In non-blocking mode calls to hid_read() will return
immediately with a value of 0 if there is no data to be
read. In blocking mode, hid_read() will wait (block) until
there is data to read before returning.
Nonblocking can be turned on and off at any time.
@ingroup API
@param device A device handle returned from hid_open().
@param nonblock enable or not the nonblocking reads
- 1 to enable nonblocking
- 0 to disable nonblocking.
@returns
This function returns 0 on success and -1 on error.
*/
int HID_API_EXPORT HID_API_CALL hid_set_nonblocking(hid_device *device, int nonblock);
/** @brief Send a Feature report to the device.
Feature reports are sent over the Control endpoint as a
Set_Report transfer. The first byte of @p data[] must
contain the Report ID. For devices which only support a
single report, this must be set to 0x0. The remaining bytes
contain the report data.
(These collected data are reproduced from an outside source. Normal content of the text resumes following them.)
Definition ms_search_url `{PercentEncode} (c : MeilisearchConfig) : str :=
  trim_end_slash (ms_base_url c) ++ lit "/indexes/" ++ percent_encode PATH_SAFE (ms_index c) ++ lit "/search".
Definition ms_health_url (c : MeilisearchConfig) : str := trim_end_slash (ms_base_url c) ++ lit "/health".
(** The object is a sorted map: its fields in the order of their names. *)
Definition ms_query_body (c : MeilisearchConfig) (query : str) (limit : Z) : Value :=
  VObject ((match ms_displayed_attributes c with [] => [] | l => [field "attributesToRetrieve" (json_strs l)] end) ++
           (match ms_search_attributes c with [] => [] | l => [field "attributesToSearchOn" (json_strs l)] end) ++
           [field "limit" (json_usize limit); field "q" (json_str query); field "showRankingScore" (VBool true)]).
Definition ms_normalize_score (score : option f32) : f32 := f_clamp (default f_zero score) f_zero f_one.
Definition ranking_score (hit : Value) : option f32 := f32_of_f64 <$> and_then (v_get hit "_rankingScore") as_f64.
Definition id_text (v : Value) : option str :=
  or_else (as_str v) (or_else (show_i64 <$> as_i64 v) (or_else (show_Z <$> as_u64 v) (display_f64 <$> as_f64 v))).
Definition hit_id (hit : Value) : str :=
  default [] (or_else (and_then (v_get hit "id") id_text) (and_then (v_get hit "uid") as_str)).
Definition ms_result (hit : Value) : option SearchResult :=
  let id := hit_id hit in
  let content := default [] (extract_content hit) in
  let metadata := (fun o => VObject (without_keys ["id"; "content"; "text"; "body"; "_rankingScore"; "_formatted"] o))
                    <$> as_object hit in
  match content, id with
  | [], [] => None
  | _, _ => Some {| sr_id := id; score := ms_normalize_score (ranking_score hit); content := content;
                    metadata := metadata; sr_upstream_id := None |}
  end.
Definition ms_parse_hits (hits : list Value) : list SearchResult := omap ms_result hits.
Definition ms_retain (threshold : option f32) (rs : list SearchResult) : list SearchResult :=
  match threshold with Some t => List.filter (fun r => f_ge (score r) t) rs | None => rs end.
End Meili.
Since the Report ID is mandatory,
calls to hid_send_feature_report() will always contain one
more byte than the report contains. For example, if a hid
report is 16 bytes long, 17 bytes must be passed to
hid_send_feature_report(): the Report ID (or 0x0, for
devices which do not use numbered reports), followed by the
report data (16 bytes). In this example, the length passed
in would be 17.
@ingroup API
@param device A device handle returned from hid_open().
@param data The data to send, including the report number as
the first byte.
@param length The length in bytes of the data to send, including
the report number.
@returns
This function returns the actual number of bytes written and
-1 on error.
*/
int HID_API_EXPORT HID_API_CALL hid_send_feature_report(hid_device *device, const unsigned char *data, size_t length);
/** @brief Get a feature report from a HID device.
Set the first byte of @p data[] to the Report ID of the
report to be read. Make sure to allow space for this
extra byte in @p data[]. Upon return, the first byte will
still contain the Report ID, and the report data will
start in data[1].
@ingroup API
@param device A device handle returned from hid_open().
@param data A buffer to put the read data into, including
the Report ID. Set the first byte of @p data[] to the
Report ID of the report to be read, or set it to zero
if your device does not use numbered reports.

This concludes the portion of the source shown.